Caspianis first book is a classic, and the image of the Mafia king has become synonymous with the image and culture of the modern Italian mafia.
It was a major influence on the work of modern-day Italian filmmakers.
“Mafiosi are an iconic brand, a brand that has become so synonymous with mobsters,” said Carlo Giacomani, a producer on Italian television series “Il corso di milanese,” which aired on Italian state television in 2016.
“Il comercio da mafiosa is a brand, and Il corso is a name, and an image of a gangster that is a symbol, of violence and of a bad life.
It is so iconic that you can’t change it, because it’s the face of the whole mafia.”

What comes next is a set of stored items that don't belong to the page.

(** The loop, from any map, at the last flag of a key. *)
Lemma parseLoop_last_flag (key : string) (pre post : list string)
    (args : ArgMap) :
  ~ In ("--" ++ key)%string post ->
  mapGet (parseLoop (pre ++ ("--" ++ key)%string :: post) args) key
  = Some (valueAfter post).
Proof.
  intros Hno.
  rewrite parseLoop_at_flag by apply startsWithDashes_flag.
  destruct post as [ | next rest].
  - cbn [parseLoop valueAfter]. rewrite startsWithDashes_flag, stripDashes_flag.
    now rewrite mapGet_mapSet, String.eqb_refl.
  - rewrite parseLoop_cons2, startsWithDashes_flag, stripDashes_flag.
    cbn [valueAfter].
    destruct (String.eqb next "" || startsWithDashes next).
    + rewrite parseLoop_other_keys by exact Hno.
      now rewrite mapGet_mapSet, String.eqb_refl.
    + rewrite parseLoop_other_keys by (intros H; apply Hno; now right).
      now rewrite mapGet_mapSet, String.eqb_refl.
Qed.

(** X7: the value of a key is decided by the last [--key] token and the
    token after it.  If [--key] stands in the command line and not again
    after that place, [args.get(key)] is the token that follows, or [true]
    when that token is missing, empty or starts with two dashes. *)
Theorem parseArgs_last_flag_wins (key : string) (pre post : list string) :
  ~ In ("--" ++ key)%string post ->
  mapGet (parseArgs (pre ++ ("--" ++ key)%string :: post)) key
  = Some (valueAfter post).
Proof.
  intros Hno. unfold parseArgs. now apply parseLoop_last_flag.
Qed.

(** The last place of an element of a list. *)
Lemma in_split_last (x : string) (l : list string) :
  In x l -> exists pre post, l = pre ++ x :: post /\ ~ In x post.
Proof.
  induction l as [ | y l IH]; [intros [] | ].
  intros Hin. destruct (in_dec string_dec x l) as [Hl | Hl].
  - destruct (IH Hl) as [pre [post [-> Hpost]]].
    now exists (y :: pre), post.
  - destruct Hin as [-> | Hin]; [ | contradiction].
    now exists [], l.
Qed.

(** X8: a key is set exactly when its flag occurs: [args.get(key)] is
    defined if and only if the token [--key] stands somewhere in the command
    line, even right after another flag; every other token sets nothing. *)
Theorem parseArgs_key_iff_flag (key : string) (argv : list string) :
  mapGet (parseArgs argv) key <> None <-> In ("--" ++ key)%string argv.
Proof.
  split.
  - intros Hset. destruct (in_dec string_dec ("--" ++ key)%string argv)
      as [Hin | Hno]; [exact Hin | ].
    exfalso. apply Hset. unfold parseArgs.
    now rewrite parseLoop_other_keys.
  - intros Hin. destruct (in_split_last _ _ Hin) as [pre [post [-> Hpost]]].
    unfold parseArgs. now rewrite parseLoop_last_flag.
Qed.

Lemma valueAfter_string (post : list string) (v : string) :
  valueAfter post = ArgString v ->
  v <> ""%string /\ startsWithDashes v = false /\
  exists rest, post = v :: rest.
Proof.
  destruct post as [ | next rest]; cbn; [discriminate | ].
  destruct (String.eqb next "") eqn:Hempty; cbn; [discriminate | ].
  destruct (startsWithDashes next) eqn:Hdash; [discriminate | ].
  intros [= <-]. apply String.eqb_neq in Hempty.
  repeat split; try assumption. now exists rest.
Qed.

(** X9: a value in the parsed map is always a token of the command line
    that stood right after its flag, is never empty and never starts with
    two dashes. *)
Theorem parseArgs_values (key v : string) (argv : list string) :
  mapGet (parseArgs argv) key = Some (ArgString v) ->
  v <> ""%string /\ startsWithDashes v = false /\
  exists pre post, argv = pre ++ ("--" ++ key)%string :: v :: post.
Proof.
  intros Hget.
  destruct (in_dec string_dec ("--" ++ key)%string argv) as [Hin | Hno].
  - destruct (in_split_last _ _ Hin) as [pre [post [-> Hpost]]].
    unfold parseArgs in Hget. rewrite parseLoop_last_flag in Hget by exact Hpost.
    injection Hget as Hval. apply valueAfter_string in Hval.
    destruct Hval as [Hne [Hdash [rest ->]]].
    repeat split; try assumption. now exists pre, rest.
  - unfold parseArgs in Hget. rewrite parseLoop_other_keys in Hget by exact Hno.
    discriminate.
Qed.

Lemma argTruthy_iff_flag (key : string) (argv : list string) :
  argTruthy (mapGet (parseArgs argv) key) = true
  <-> In ("--" ++ key)%string argv.
Proof.
  split.
  - intros Htrue.
    destruct (in_dec string_dec ("--" ++ key)%string argv) as [Hin | Hno];
      [exact Hin | ].
    unfold parseArgs in Htrue.
    rewrite parseLoop_other_keys in Htrue by exact Hno. discriminate.
  - intros Hin. destruct (in_split_last _ _ Hin) as [pre [post [-> Hpost]]].
    unfold parseArgs. rewrite parseLoop_last_flag by exact Hpost.
    destruct (valueAfter post) as [ | v] eqn:Hval; [reflexivity | ].
    apply valueAfter_string in Hval. destruct Hval as [Hne _].
    cbn. apply String.eqb_neq in Hne. now rewrite Hne.
Qed.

Italian politicians and the media have been interested in the work for years.
In 2011, Italian Prime Minister Silvio Berlusconi wrote an open letter to Cascic, saying, “Mosaics are everywhere.
You know, they are everywhere in the streets of Rome, in Naples, in Turin, in Milan, in Rome and even in our cities.”
But Cascini says he was initially frustrated by the “ridiculous” media interest in his work.
“They tried to destroy my image.
I was told, ‘If you don’t do it yourself, we will destroy your life,'” he said.
Cesariani says he did try to find a way to publish the book.
“The first thing I did was to go to the editor of the newspaper, and they were all in favor of it, but they all wanted to have the book banned,” Cescani said.
But Cesari says he still wasn’t satisfied with the response to his work, and “the whole thing became a very personal project.”
“I thought, I’ve been in this business for so long, I can’t let this happen again,” he said, describing his initial reaction to the reaction from the Italian media.
“You know, the mafia has killed my father, my mother, my brother, my uncle, my aunt, my cousin, my sister, my niece, my nephew.
You can see all the things that I have sacrificed for them, and I’ve killed them for the mafia.
So, I just couldn’t accept it anymore.”
Cesarisi has also spent time in jail for being involved in a drug trafficking ring.
“There are many stories about my time in prison,” he told Wired in 2016, describing a period of time in which he was held for 20 days in an Italian prison, without any access to a phone or other information.
“And I have nothing to hide.
I’m not a criminal, I’m a human being.”